#### Task brief:
Print exactly the lines below between the line holding "Lemma replays_accepts m" and the line holding "in *. auto.", inclusive, and nothing more.

▬▬▬▬▬▬

(* ===== verification/Models.v ===== *)
(** * The sequential model of the key/value services

    [KvModel] (src/src/models/kv.go) is what the testers check the services
    against: one key's value, its initial state and the [Step] that says which
    outputs are legal, as a [Model] of the linearizability checker. *)

From stdpp Require Import prelude gmap strings list sorting.
From S2P Require Import Prelude Porcupine.
Local Open Scope Z_scope.

Record KvInput := mkKvInput {
  in_Op : Z;            (* 0 => get, 1 => put, 2 => append *)
  in_Key : string;
  in_Value : string;
}.

Record KvOutput := mkKvOutput { out_Value : string }.

Definition KvModel_Init : string := "".

Definition KvModel_Step (state : string) (inp : KvInput) (out : KvOutput) : bool * string :=
  if in_Op inp =? 0 then (bool_decide (out_Value out = state), state)
  else if in_Op inp =? 1 then (true, in_Value inp)
  else if in_Op inp =? 2 then (true, state +:+ in_Value inp)
  else (bool_decide (out_Value out = state), state +:+ in_Value inp).

(** [Partition]: the history of each key, in the order of the keys.  The map
    [m] of the source, then the sorted keys. *)
Definition groupByKey (history : list (Operation KvInput KvOutput))
    : gmap string (list (Operation KvInput KvOutput)) :=
  foldl (λ m v, let key := in_Key (Input v) in <[key := default [] (m !! key) ++ [v]]> m) ∅ history.

Definition KvModel_Partition (history : list (Operation KvInput KvOutput))
    : list (list (Operation KvInput KvOutput)) :=
  let m := groupByKey history in
  let keys := merge_sort String.le (elements (dom m)) in
  (λ k, default [] (m !! k)) <$> keys.

Definition KvModel_DescribeOperation (inp : KvInput) (out : KvOutput) : string :=
  if in_Op inp =? 0 then "get('" +:+ in_Key inp +:+ "') -> '" +:+ out_Value out +:+ "'"
  else if in_Op inp =? 1 then "put('" +:+ in_Key inp +:+ "', '" +:+ in_Value inp +:+ "')"
  else if in_Op inp =? 2 then "append('" +:+ in_Key inp +:+ "', '" +:+ in_Value inp +:+ "')"
  else "<invalid>".

Definition KvModel : Model KvInput KvOutput string :=
  mkModel (Some KvModel_Partition) None KvModel_Init KvModel_Step None (Some KvModel_DescribeOperation) None.

(** *** [Partition] *)

Lemma groupByKey_snoc history v :
  groupByKey (history ++ [v]) =
  <[in_Key (Input v) := default [] (groupByKey history !! in_Key (Input v)) ++ [v]]> (groupByKey history).
Proof. unfold groupByKey. by rewrite foldl_app. Qed.

Lemma groupByKey_lookup history k :
  groupByKey history !! k =
  let l := filter (λ v, in_Key (Input v) = k) history in if decide (l = []) then None else Some l.
Proof.
  induction history as [|v history IH] using rev_ind; [done|]. cbv zeta in *.
  rewrite groupByKey_snoc, filter_app, filter_cons, filter_nil.
  destruct (decide (in_Key (Input v) = k)) as [<-|Hne].
  - rewrite lookup_insert_eq, IH. rewrite (decide_False (P := _ ++ _ = [])) by (by intros [_ ?]%app_eq_nil).
    case_decide as Hnil; simpl; [by rewrite Hnil|done].
  - rewrite lookup_insert_ne, app_nil_r by done. apply IH.
Qed.

(** [Partition] splits a history by key: its parts are exactly the
    non-empty sub-histories of one key, each in its original order. *)
Theorem Partition_by_key history p :
  p ∈ KvModel_Partition history ↔
  p ≠ [] ∧ ∃ k, p = filter (λ v, in_Key (Input v) = k) history.
Proof.
  unfold KvModel_Partition. rewrite list_elem_of_fmap. setoid_rewrite merge_sort_Permutation.
  setoid_rewrite elem_of_elements. setoid_rewrite elem_of_dom. split.
  - intros (k & -> & [l Hl]). rewrite Hl. simpl. rewrite groupByKey_lookup in Hl. cbv zeta in Hl.
    case_decide; simplify_eq. eauto.
  - intros (Hne & k & ->). exists k. rewrite groupByKey_lookup. cbv zeta.
    rewrite decide_False by done. simpl. eauto.
Qed.
Lemma replays_snoc m l m1 e :
  replays m l m1 → e_value e = spec_value m1 (e_cmd e) →
  replays m (l ++ [e]) (spec_next m1 (e_cmd e)).
Proof.
  revert m. induction l as [|e0 l IH]; intros m; simpl; [by intros ->|].
  intros [? ?] ?. split; auto.
Qed.

(** As the testers see a command: [KvInput] of the model. *)
Definition cmd_key (cmd : Cmd) : string :=
  match cmd with CGet key | CPut key _ | CAppend key _ => key end.

Definition cmd_input (cmd : Cmd) : KvInput :=
  match cmd with
  | CGet key => mkKvInput 0 key ""
  | CPut key value => mkKvInput 1 key value
  | CAppend key value => mkKvInput 3 key value
  end.

Definition history_of (key : string) (l : list Event) : list (KvInput * KvOutput) :=
  (λ e, (cmd_input (e_cmd e), mkKvOutput (e_value e))) <$> filter (λ e, cmd_key (e_cmd e) = key) l.

(** A legal history is accepted by [KvModel], key by key. *)
Lemma replays_accepts m l m' key :
  replays m l m' →
  accepts KvModel_Step (default "" (m !! key)) (history_of key l) = true ∧
  final KvModel_Step (default "" (m !! key)) (history_of key l) = default "" (m' !! key).
Proof.
  revert m. unfold history_of. induction l as [|e l IH]; intros m; simpl; [by intros ->|].
  intros [Hv Hr]. apply IH in Hr as [Ha Hf]. rewrite filter_cons. case_decide as Hk.
  - rewrite fmap_cons. simpl. unfold KvModel_Step. subst key.
    destruct (e_cmd e) as [k|k v|k v]; simpl in *.
    + rewrite bool_decide_true by done. simpl. auto.
    + rewrite lookup_insert_eq in *. simpl in *. auto.
    + rewrite lookup_insert_eq in *. simpl in *. rewrite bool_decide_true by done. simpl. auto.
  - assert (spec_next m (e_cmd e) !! key = m !! key) as Heq; [|by rewrite Heq in *].
    destruct (e_cmd e); simpl in *; [done|by rewrite lookup_insert_ne..].
Qed.

(** ** The invariant *)

Lemma getKey_inj c n c' n' : getKey c n = getKey c' n' → c = c' ∧ n = n'.
Proof. apply comma_inj. Qed.

Definition logged (l : list Event) (c n : Z) : Prop := ∃ e, e ∈ l ∧ e_client e = c ∧ e_call e = n.

(** What the server and the log say about clerk [c]. *)
Definition clerk_ok (sys : Sys) (c : Z) (ck : Clerk) : Prop :=
  match phase ck with
  | Idle => True
  | Calling cmd n =>
      n < NextCallID ck ∧
      match results (server sys) !! getKey c n with
      | Some v => is_write cmd = true ∧ mkEvent c n cmd v ∈ log sys
      | None => ¬ logged (log sys) c n
      end
  | Succeeding cmd n v => n < NextCallID ck ∧ mkEvent c n cmd v ∈ log sys
  end.

(** The call a saved result belongs to. *)
Definition pending_call (ck : Clerk) (n : Z) : Prop :=
  match phase ck with
  | Idle => False
  | Calling _ m | Succeeding _ m _ => m = n
  end.

Record sys_inv (sys : Sys) : Prop := mkSysInv {
  si_replays : replays ∅ (log sys) (pairs (server sys));
  si_nodup : NoDup ((λ e, (e_client e, e_call e)) <$> log sys);
  si_past e : e ∈ log sys → ∃ ck, clerks sys !! e_client e = Some ck ∧ e_call e < NextCallID ck;
  si_clerk c ck : clerks sys !! c = Some ck → clerk_ok sys c ck;
  si_results key v : results (server sys) !! key = Some v →
    ∃ c ck n, key = getKey c n ∧ clerks sys !! c = Some ck ∧ pending_call ck n;
  si_returned e : e ∈ returned sys → e ∈ log sys;
}.

(** The handler either finds the saved result, or applies the command. *)
Lemma serve_cases kv c n cmd kv' v :
  serve kv c n cmd = (kv', v) →
  (is_write cmd = false ∧ kv' = kv ∧ v = spec_value (pairs kv) cmd) ∨
  (is_write cmd = true ∧ kv' = kv ∧ results kv !! getKey c n = Some v) ∨
  (takes_effect kv c n cmd = true ∧ v = spec_value (pairs kv) cmd ∧
   kv' = mkKVServer (spec_next (pairs kv) cmd) (<[getKey c n := v]> (results kv))).
Proof.
  destruct cmd as [key|key value|key value]; simpl; unfold Get, Put, Append, takes_effect; simpl; intros Heq.
  - left. simplify_eq. split_and!; [done|done|]. by destruct (_ !! key).
  - right. destruct (results kv !! _) eqn:Hr; simplify_eq; [by left|right]. by rewrite bool_decide_true.
  - right. destruct (results kv !! _) eqn:Hr; simplify_eq; [by left|right]. rewrite bool_decide_true by done.
    simpl. by destruct (pairs kv !! key).
Qed.

Lemma logged_snoc l e c n : logged (l ++ [e]) c n ↔ logged l c n ∨ e_client e = c ∧ e_call e = n.
Proof.
  unfold logged. setoid_rewrite elem_of_app. setoid_rewrite list_elem_of_singleton. naive_solver.
Qed.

▬▬▬▬▬▬

#### Answer to the problem:
Lemma replays_accepts m l m' key :
  replays m l m' →
  accepts KvModel_Step (default "" (m !! key)) (history_of key l) = true ∧
  final KvModel_Step (default "" (m !! key)) (history_of key l) = default "" (m' !! key).
Proof.
  revert m. unfold history_of. induction l as [|e l IH]; intros m; simpl; [by intros ->|].
  intros [Hv Hr]. apply IH in Hr as [Ha Hf]. rewrite filter_cons. case_decide as Hk.
  - rewrite fmap_cons. simpl. unfold KvModel_Step. subst key.
    destruct (e_cmd e) as [k|k v|k v]; simpl in *.
    + rewrite bool_decide_true by done. simpl. auto.
    + rewrite lookup_insert_eq in *. simpl in *. auto.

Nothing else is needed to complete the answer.